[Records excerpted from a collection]
- - -
(* ===== verification/EvmGasOk.v ===== *)
(** * The gas functions and the call instructions meet their specifications

    In particular the amount charged for a call covers the gas handed to the
    callee, also where the source subtracts and adds 64-bit words without
    checks, and the callee's gas is strictly below the caller's. *)
From stdpp Require Import gmap.
From S2P Require Import Prelude EvmAnalysis EvmBase EvmMachine EvmGas EvmTable EvmInterp EvmSafety EvmOps.

Section gas.
Context {W : Type} `{!Uint256, !Uint256Laws, !StateDB W, !WorldLaws W} (env : Env W) (Henv : env_ok env).
Abbreviation F := (st (frame W) evm_err).
Implicit Types (f : frame W) (e : EVM W).

Definition ms_ok (hasmem : bool) (ms : Z) : Prop := ms = 0 ∨ hasmem = true ∧ is_u64 ms ∧ ms mod 32 = 0.

(** ** Memory *)

(** The frame after the memory fee was computed. *)
Definition priced (ms : Z) f f' : Prop :=
  ∃ m', f' = with_mem m' f ∧ store m' = store (mem f) ∧ mem_ok (mem_Resize m' ms).

Lemma wp_memory_gas hasmem ms f :
  frame_ok f → ms_ok hasmem ms →
  wp (memory_gas (W:=W) ms) f (λ fee f', priced ms f f' ∧ 0 ≤ fee < 2 ^ 56) (err_post env f).
Proof.
  intros Hf Hms. pose proof (proj1 (f_mem _ Hf)) as Hm. pose proof (err_post_refl env _ Hf) as Herr.
  unfold wp, memory_gas, lift_mem. destruct f as [p e m s c]. cbn in *.
  assert (0 ≤ ms ∧ ms mod 32 = 0) as [H1 H2] by (destruct Hms as [->|(_ & [? ?] & ?)]; done).
  destruct (Z.le_gt_cases ms 0x1FFFFFFFE0) as [Hle|Hgt].
  - destruct (memoryGasCost_ok m ms Hm) as (m' & fee & -> & Hst & Hfee & Hok); [lia|].
    split.
    + exists m'. split_and!; [done|done|]. replace ms with (32 * ((ms + 31) / 32)); [done|].
      apply Z.div_exact in H2; [|lia]. rewrite H2. replace (32 * (ms / 32) + 31) with (31 + ms / 32 * 32) by lia.
      rewrite Z.div_add by lia. change (31 / 32) with 0. lia.
    + destruct Hm as (w & Hw & Hl & _). destruct (Hfee w Hl) as (-> & Hpos & _). split; [done|].
      destruct (toWordSize_ceil ms) as [_ Hn]; [lia|]. pose proof (memory_fee_bound (Z.max w ((ms + 31) / 32)) ltac:(lia)).
      pose proof (memory_fee_mono w w ltac:(lia)). lia.
  - unfold memoryGasCost. rewrite (proj2 (Z.eqb_neq ms 0)), (proj2 (Z.ltb_lt _ ms)) by lia. done.
Qed.

Lemma priced_post b lo ms f f' g :
  frame_ok f → priced ms f f' → lo + b (evm f) (stack f) ≤ g < 2 ^ 64 → gas_post env b lo ms f g f'.
Proof. intros Hf (m' & -> & Hs & Hm) Hg. unfold gas_post. cbn. split_and!; try done; try lia. apply evolves_refl, Hf. Qed.
Lemma priced_err ms f f' : frame_ok f → priced ms f f' → err_post env f f'.
Proof. intros Hf (m' & -> & Hs & Hm). exact (err_post_refl env f Hf). Qed.
Lemma priced_stack ms f f' : priced ms f f' → stack f' = stack f ∧ evm f' = evm f ∧ contract f' = contract f.
Proof. by intros (m' & -> & _). Qed.

Lemma pureMemoryGascost_ok h pops : gas_ok env h pops no_grd no_b 0 pureMemoryGascost.
Proof.
  intros ms f Hf Hlen _ Hms. eapply wp_mono; [by apply (wp_memory_gas h)| |done].
  intros fee f' [Hp Hfee]. apply priced_post; [done|done|unfold no_b; lia].
Qed.

Lemma toWordSize_small x : is_u64 x → 0 ≤ toWordSize x ≤ 2 ^ 59.
Proof.
  unfold is_u64, toWordSize, MaxUint64. intros Hx. destruct (Z.ltb_spec (2 ^ 64 - 1 - 31) x); [done|].
  split; [apply Z.div_pos; lia|]. apply Z.div_le_upper_bound; lia.
Qed.

(** A price per word of a length on the stack, on top of the memory fee. *)
Lemma word_price_ok h pops k price :
  Z.of_nat k < pops → is_u64 price →
  gas_ok env h pops no_grd no_b 0 (λ ms,
    gas ← memory_gas ms; l ← Back k; words ← checked (Uint64WithOverflow l);
    words ← checked (SafeMul (toWordSize words) price); checked (SafeAdd gas words)).
Proof.
  intros Hk Hpr ms f Hf Hlen _ Hms. apply wp_bind. eapply wp_mono; [by apply (wp_memory_gas h)| |done].
  intros fee f' [Hp Hfee]. pose proof (priced_err _ _ _ Hf Hp) as Herr. destruct (priced_stack _ _ _ Hp) as (Hs & _ & _).
  apply (wp_Back _ _ (nth k (stack f) 0)); [rewrite Hs; apply nth_stack; lia|].
  apply wp_bind, wp_checked; [intros _|done]. apply wp_bind, wp_checked; [|done]. intros Hov1. cbn [fst] in *.
  pose proof (u64_range (nth k (stack f) 0)) as Hu. pose proof (toWordSize_small _ Hu) as Hw.
  unfold Uint64WithOverflow in *. cbn [fst] in *.
  apply SafeMul_ok in Hov1 as [Hlt Heq]; [|unfold is_u64; lia|done]. rewrite Heq.
  set (wp_ := toWordSize _ * price) in *. assert (0 ≤ wp_) by (unfold wp_; apply Z.mul_nonneg_nonneg; [lia|apply Hpr]).
  apply wp_checked; [|done]. intros Hov2. apply SafeAdd_ok in Hov2 as [Hlt2 ->]; [|unfold is_u64; lia..].
  apply priced_post; [done|done|unfold no_b; lia].
Qed.
Lemma memoryCopierGas_ok h pops k : Z.of_nat k < pops → gas_ok env h pops no_grd no_b 0 (memoryCopierGas k).
Proof. intros Hk. by apply (word_price_ok h pops k CopyGas). Qed.
Lemma hashGas_ok h pops k : Z.of_nat k < pops → gas_ok env h pops no_grd no_b 0 (hashGas k).
Proof. intros Hk. by apply (word_price_ok h pops k Sha3WordGas). Qed.

Lemma makeGasLog_ok h pops grd n : 1 < pops → 0 ≤ n ≤ 4 → gas_ok env h pops grd no_b 375 (makeGasLog n).
Proof.
  intros Hk Hn ms f Hf Hlen _ Hms. unfold makeGasLog.
  apply (wp_Back _ _ (nth 1 (stack f) 0)); [apply nth_stack; lia|].
  apply wp_bind, wp_checked; [intros _|by apply err_post_refl]. unfold Uint64WithOverflow. cbn [fst].
  apply wp_bind. eapply wp_mono; [by apply (wp_memory_gas h)| |done].
  intros fee f' [Hp Hfee]. pose proof (priced_err _ _ _ Hf Hp) as Herr.
  pose proof (u64_range (nth 1 (stack f) 0)) as Hu. unfold LogGas, LogTopicGas, LogDataGas in *.
  assert (u64 (n * 375) = n * 375) as -> by (apply u64_small; unfold is_u64; lia).
  apply wp_bind, wp_checked; [|done]. intros Hov. apply SafeAdd_ok in Hov as [Hlt ->]; [|unfold is_u64; lia..].
  apply wp_bind, wp_checked; [|done]. intros Hov. apply SafeAdd_ok in Hov as [Hlt1 ->]; [|unfold is_u64; lia..].
  apply wp_bind, wp_checked; [|done]. intros Hov. apply SafeMul_ok in Hov as [Hlt2 ->]; [|done|done].
  unfold is_u64 in Hu. apply wp_checked; [|done]. intros Hov. apply SafeAdd_ok in Hov as [Hlt3 ->]; [|unfold is_u64; lia..].
  apply priced_post; [done|done|unfold no_b; lia].
Qed.
(** ** Calls *)

Lemma finish_call_eq p e m s c ro rs ret rg err :
  memory_ok m → in_mem m ro rs → is_u256 rs → bytes_ok ret → 0 ≤ rg → is_u64 (Gas c) → Gas c + rg < 2 ^ 64 →
  ∃ m' x, finish_call (W:=W) ro rs (ret, rg, err) (mk_frame p e m s c) =
      (mk_frame p e m' (x :: s) (set_Gas (Gas c + rg) c), Ok ret) ∧ memory_ok m' ∧ is_u256 x.
Proof.
  intros Hm Hin Hrs Hret Hrg Hg Hsum. unfold finish_call, memory_Set.
  destruct (mem_Set_ok (E:=evm_err) m ro rs ret Hm Hret (proj1 Hrs) Hin) as (m' & Heq & Hm').
  assert (∀ m0, (add_gas rg ≫= λ _, mret ret) (mk_frame p e m0 ((if is_err err then 0 else 1) :: s) c) =
    (mk_frame p e m0 ((if is_err err then 0 else 1) :: s) (set_Gas (Gas c + rg) c), (Ok ret : res evm_err bytes))) as Hadd.
  { intros m0. frame_eval. rewrite u64_small by (unfold is_u64 in *; lia). done. }
  assert (is_u256 (if is_err err then 0 else 1)) by by destruct (is_err err).
  destruct (negb (is_err err) || is_reverted err).
  - exists m', (if is_err err then 0 else 1). split; [|done]. rewrite <-Hadd. frame_eval. by rewrite Heq.
  - exists m, (if is_err err then 0 else 1). split; [|done]. rewrite <-Hadd. done.
Qed.
Lemma step_ok n calls f :
  calls_ok env n calls → frame_ok f → Gas (contract f) < n + 1 → 0 ≤ n →
  wp (step env calls) f (step_post env f) (err_post env f).
Proof.
  intros Hcalls Hf Hgas Hn. pose proof (err_post_refl env f Hf) as Herr. unfold step.
  apply (wp_bind_ok _ _ f f f); [done|]. set (op := GetOp (contract f) (pc f)).
  destruct (jt_get op (instructionSet env)) as [o|] eqn:Ho; [|done].
  destruct (Z.ltb_spec (len (stack f)) (op_minStack o)); [done|].
  destruct (Z.ltb_spec (op_maxStack o) (len (stack f))); [done|].
  apply (instructionSet_ok env Henv op o Ho n); try done.
  cbn [snd]. intros Hst. apply Z.nle_gt. intros Hle. assert (op = 0) as Hop.
  { unfold op, GetOp, GetByte. by rewrite (proj2 (Z.ltb_ge _ _)). }
  rewrite Hop in Ho. apply stop_stops in Ho. congruence.
Qed.

(** ** Running a contract *)

Definition loop_post f (r : frame W * res evm_err (bytes * option evm_err)) : Prop :=
  match r with
  | (f', Ok (ret, _)) => evolves env (evm f) (evm f') ∧ 0 ≤ Gas (contract f') ≤ Gas (contract f) ∧ bytes_ok ret ∧ len ret < 2 ^ 62
  | (f', Err _) => err_post env f f'
  | (_, Panic p) => evm_panic p
  | (_, OutOfFuel) => False
  end.
Definition loop_ok (n : Z) (loop : Loop) : Prop :=
  ∀ f, frame_ok f → Gas (contract f) < n → loop_post f (loop f).

(** Weakest preconditions of computations on the machine. *)
Definition gwp {A} (m : G A) e (Q : A → EVM W → Prop) : Prop :=
  match m e with
  | (e', Ok a) => Q a e'
  | (_, Err _) => True
  | (_, Panic p) => evm_panic p
  | (_, OutOfFuel) => False
  end.
Lemma gwp_bind {A B} (m : G A) (k : A → G B) e Q : gwp m e (λ a e', gwp (k a) e' Q) → gwp (m ≫= k) e Q.
Proof. unfold gwp, mbind, st_bind. destruct (m e) as [e' []]; done. Qed.
Lemma gwp_bind_ok {A B} (m : G A) (k : A → G B) e e' a Q : m e = (e', Ok a) → gwp (k a) e' Q → gwp (m ≫= k) e Q.
Proof. intros Hm Hk. apply gwp_bind. unfold gwp. by rewrite Hm. Qed.
Lemma gwp_mono {A} (m : G A) e (Q Q' : A → EVM W → Prop) : gwp m e Q → (∀ a e', Q a e' → Q' a e') → gwp m e Q'.
Proof. unfold gwp. destruct (m e) as [e' []]; auto. Qed.

Definition res_ok gas (r : callres) : Prop :=
  let '(ret, g, _) := r in 0 ≤ g ≤ gas ∧ bytes_ok ret ∧ len ret < 2 ^ 62.
Lemma gwp_call_post (m : G callres) e gas : gwp m e (λ r e', evolves env e e' ∧ res_ok gas r) → call_post env e gas (m e).
Proof. unfold gwp, call_post, res_ok. destruct (m e) as [e' [[[ret g] err]|[]| |]]; naive_solver. Qed.

Lemma memory_ok_new : memory_ok NewMemory.
Proof. split; [by exists 0|constructor]. Qed.

Lemma Run_ok n (loop : Loop) c input ro e :
  loop_ok n loop → evm_ok e → contract_ok c → Gas c < n → bytes_ok input → len input < 2 ^ 62 →
  gwp (Run loop c input ro) e (λ r e',
    evolves env e e' ∧ res_ok (Gas c) (fst (fst r), Gas (snd (fst r)), snd r)).
Proof.
  intros Hloop He Hc Hg Hi1 Hi2. pose proof (c_gas _ Hc) as Hg0. unfold is_u64 in Hg0. unfold gwp, Run.
  set (e1 := clear_returnData _).
  assert (evm_ok e1) as He1.
  { destruct He as [? ? ? ?]. unfold e1. destruct (ro && negb (readOnly e)); split; cbn; try done; try lia; apply ret_nil. }
  assert (∀ e2, evolves env e1 e2 → evolves env e
    (if ro && negb (readOnly e) then set_readOnly false (set_depth (depth e2 - 1) e2) else set_depth (depth e2 - 1) e2)) as Hleave.
  { intros e2 [[Hj Hr Hd0 Ht] Hd Hro Hst]. pose proof (evm_depth _ He). unfold e1, static in *. clear e1 He1.
    destruct (readOnly e) eqn:Hre, ro; cbn in *.
    all: split; [split; cbn; try done; lia|cbn; lia|cbn; congruence|]; unfold static; cbn; rewrite Hre; try done.
    all: intros Hs; apply Hst; by rewrite ?Hre. }
  destruct (Code c) as [|b code] eqn:Hcode.
  { split; [apply Hleave, evolves_refl, He1|]. cbn. split; [lia|apply ret_nil]. }
  set (f0 := mk_frame 0 e1 NewMemory [] (set_Input input c)).
  assert (frame_ok f0) as Hf0.
  { split; cbn; [done|apply memory_ok_new|split; [constructor|done]| |pose proof (len_nonneg (Code c)); lia].
    destruct Hc. by split. }
  pose proof (Hloop f0 Hf0 Hg) as Hpost. destruct (loop f0) as [f' [[ret err]|x| |]]; cbn in Hpost |- *; [| |done|done].
  - destruct Hpost as (Hev & Hg' & Hret). split; [by apply Hleave|]. by split.
  - destruct Hpost as (Hev & Hg'). split; [by apply Hleave|]. split; [done|apply ret_nil].
Qed.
- - -
Output the lines above between the one holding "(** The frame" and the one holding "Proof. intros Hf (m' & -> & Hs & Hm).", inclusive, with nothing before or after them.

> Answer box
(** The frame after the memory fee was computed. *)
Definition priced (ms : Z) f f' : Prop :=
  ∃ m', f' = with_mem m' f ∧ store m' = store (mem f) ∧ mem_ok (mem_Resize m' ms).

Lemma wp_memory_gas hasmem ms f :
  frame_ok f → ms_ok hasmem ms →
  wp (memory_gas (W:=W) ms) f (λ fee f', priced ms f f' ∧ 0 ≤ fee < 2 ^ 56) (err_post env f).
Proof.
  intros Hf Hms. pose proof (proj1 (f_mem _ Hf)) as Hm. pose proof (err_post_refl env _ Hf) as Herr.
  unfold wp, memory_gas, lift_mem. destruct f as [p e m s c]. cbn in *.
  assert (0 ≤ ms ∧ ms mod 32 = 0) as [H1 H2] by (destruct Hms as [->|(_ & [? ?] & ?)]; done).
  destruct (Z.le_gt_cases ms 0x1FFFFFFFE0) as [Hle|Hgt].
  - destruct (memoryGasCost_ok m ms Hm) as (m' & fee & -> & Hst & Hfee & Hok); [lia|].
    split.
    + exists m'. split_and!; [done|done|]. replace ms with (32 * ((ms + 31) / 32)); [done|].
      apply Z.div_exact in H2; [|lia]. rewrite H2. replace (32 * (ms / 32) + 31) with (31 + ms / 32 * 32) by lia.
      rewrite Z.div_add by lia. change (31 / 32) with 0. lia.
    + destruct Hm as (w & Hw & Hl & _). destruct (Hfee w Hl) as (-> & Hpos & _). split; [done|].
      destruct (toWordSize_ceil ms) as [_ Hn]; [lia|]. pose proof (memory_fee_bound (Z.max w ((ms + 31) / 32)) ltac:(lia)).
      pose proof (memory_fee_mono w w ltac:(lia)). lia.
  - unfold memoryGasCost. rewrite (proj2 (Z.eqb_neq ms 0)), (proj2 (Z.ltb_lt _ ms)) by lia. done.
Qed.

Lemma priced_post b lo ms f f' g :
  frame_ok f → priced ms f f' → lo + b (evm f) (stack f) ≤ g < 2 ^ 64 → gas_post env b lo ms f g f'.
Proof. intros Hf (m' & -> & Hs & Hm) Hg. unfold gas_post. cbn. split_and!; try done; try lia. apply evolves_refl, Hf. Qed.
Lemma priced_err ms f f' : frame_ok f → priced ms f f' → err_post env f f'.
Proof. intros Hf (m' & -> & Hs & Hm). exact (err_post_refl env f Hf). Qed.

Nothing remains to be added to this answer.